PESCARA. Guglielmo Petrosino, direttore generale dei Giochi sulla Spiaggia, continua a ripetere quello che ormai per lui sembra essere diventato un mantra: «Eventi come questo sono delle pietre miliari per il territorio. Lo sport, senza dubbio protagonista di questi giorni, dev’essere solo un pretesto per la crescita e lo sviluppo. Quando nel 2003 Pescara ebbe i Giochi del 2009, molti non conoscevano neanche questa città. Gli stessi che sono poi tornati per trascorrere le vacanze». E allora ecco che snocciola qualche numero, anticipando i temi della conferenza stampa di questa mattina, in cui si farà un primo bilancio di questi giorni: «Abbiamo organizzato questi giochi in circa 4 mesi, avendo a disposizione un budget di 4 milioni e mezzo, che è andato a ricadere interamente sulla città. I Giochi sono stati assegnati a Pescara anche in virtù dell’ottimo lavoro fatto nel 2009; tanto per spiegarmi meglio, a concorrere con la città dannunziana c’era un colosso come Marsiglia, non proprio gli ultimi arrivati». Petrosino non sembra volersi fermare qui: «In questi giorni sono arrivati a Pescara circa 900 atleti, federazioni, turisti e tanto pubblico. Hanno riempito alberghi, affollato negozi e, come si dice in gergo, hanno contribuito a far girare l’economia del posto. Pensi che l’intera famiglia del presidente del comitato olimpico, Addadì, è arrivata il 24 agosto e andrà via l’8 settembre e da quello che so sta visitando l’intera regione. Io penso», continua Petrosino, «che se gli addetti ai lavori sapranno dare continuità a quanto fatto, per Pescara potrebbero aprirsi scenari interessanti. Pensi se Roma dovesse ottenere le olimpiadi del 2024: l’idea di organizzare il torneo olimpico di calcio, proprio qui a Pescara, potrebbe essere tutt’altro che campato in aria. Lo stadio c’è e, tra l’altro, a testimonianza di quello che dico, mi piace sottolineare come lo stesso sia un’eredità lasciata proprio dai Giochi del Mediterraneo del 2009».

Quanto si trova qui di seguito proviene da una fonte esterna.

Lemma fold_up_clicks k v :
  (v <= 100)%Z ->
  fold_left (fun v h => volume_step h v) (repeat VolumeUpClick k) v
  = Z.min (v + 10 * Z.of_nat k) 100.
Proof.
  revert v. induction k as [|k IH]; intros v Hv.
  - cbn. lia.
  - cbn [repeat fold_left volume_step]. rewrite IH by lia. lia.
Qed.

Lemma fold_down_clicks k v :
  (0 <= v)%Z ->
  fold_left (fun v h => volume_step h v) (repeat VolumeDownClick k) v
  = Z.max (v - 10 * Z.of_nat k) 0.
Proof.
  revert v. induction k as [|k IH]; intros v Hv.
  - cbn. lia.
  - cbn [repeat fold_left volume_step]. rewrite IH by lia. lia.
Qed.

(** The click clamps without the range of the claim: one bound each. *)
Lemma clamp_up_one_sided v :
  Int.in_range (v + 10) ->
  (if (100 <? Int.wrap (v + 10))%Z then 100%Z else Int.wrap (v + 10))
  = Z.min (v + 10) 100.
Proof.
  intros Hv. rewrite Int.wrap_small by done.
  destruct (Z.ltb_spec 100 (v + 10)); lia.
Qed.

Lemma clamp_down_one_sided v :
  Int.in_range (v - 10) ->
  (if (Int.wrap (v - 10) <? 0)%Z then 0%Z else Int.wrap (v - 10))
  = Z.max (v - 10) 0.
Proof.
  intros Hv. rewrite Int.wrap_small by done.
  destruct (Z.ltb_spec (v - 10) 0); lia.
Qed.

(** X6: in a running board with the volume in [0, 100], any sequence of
    handlers, called one after the other, returns; the volume it leaves is
    the composition of the handlers' steps (clicks add or subtract 10 and
    clamp, long presses jump to 100 or 0, the boot and touch handlers do
    not touch it), and it is in [0, 100] again. *)
Theorem handlers_compose cfg lang hw hs (w : World) :
  running cfg lang hw w ->
  (0 <= volume_of hw w <= 100)%Z ->
  exists w',
    run_handlers cfg lang hw hs w = Returned tt w' /\
    volume_of hw w'
    = fold_left (fun v h => volume_step h v) hs (volume_of hw w) /\
    (0 <= volume_of hw w' <= 100)%Z.
Proof.
  intros Hr Hrange.
  destruct (handlers_compose_running cfg lang hw hs w Hr Hrange)
    as (w' & Hrun & _ & Hv & Hrange').
  eauto.
Qed.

Ma anche chi ha lavorato alla realizzazione di quest'evento, dai volontari al comitato organizzatore, secondo Petrosino potrà solo fare tesoro di quest'esperienza: «Molti pagherebbero per prender parte ad un'avventura simile. Abbiamo preso tutti ragazzi del luogo, e sottolineo anche questo, e li abbiamo catapultati nel clima olimpico».
La nota negativa. Tutto bene, ma il dover spostare la gara di domani di Acquathlon dallo Stadio del Mare alla spiaggia libera vicino le Naiadi per il mare inquinato non è certo un bel bigliettino da visita per la città.(a.d.s.)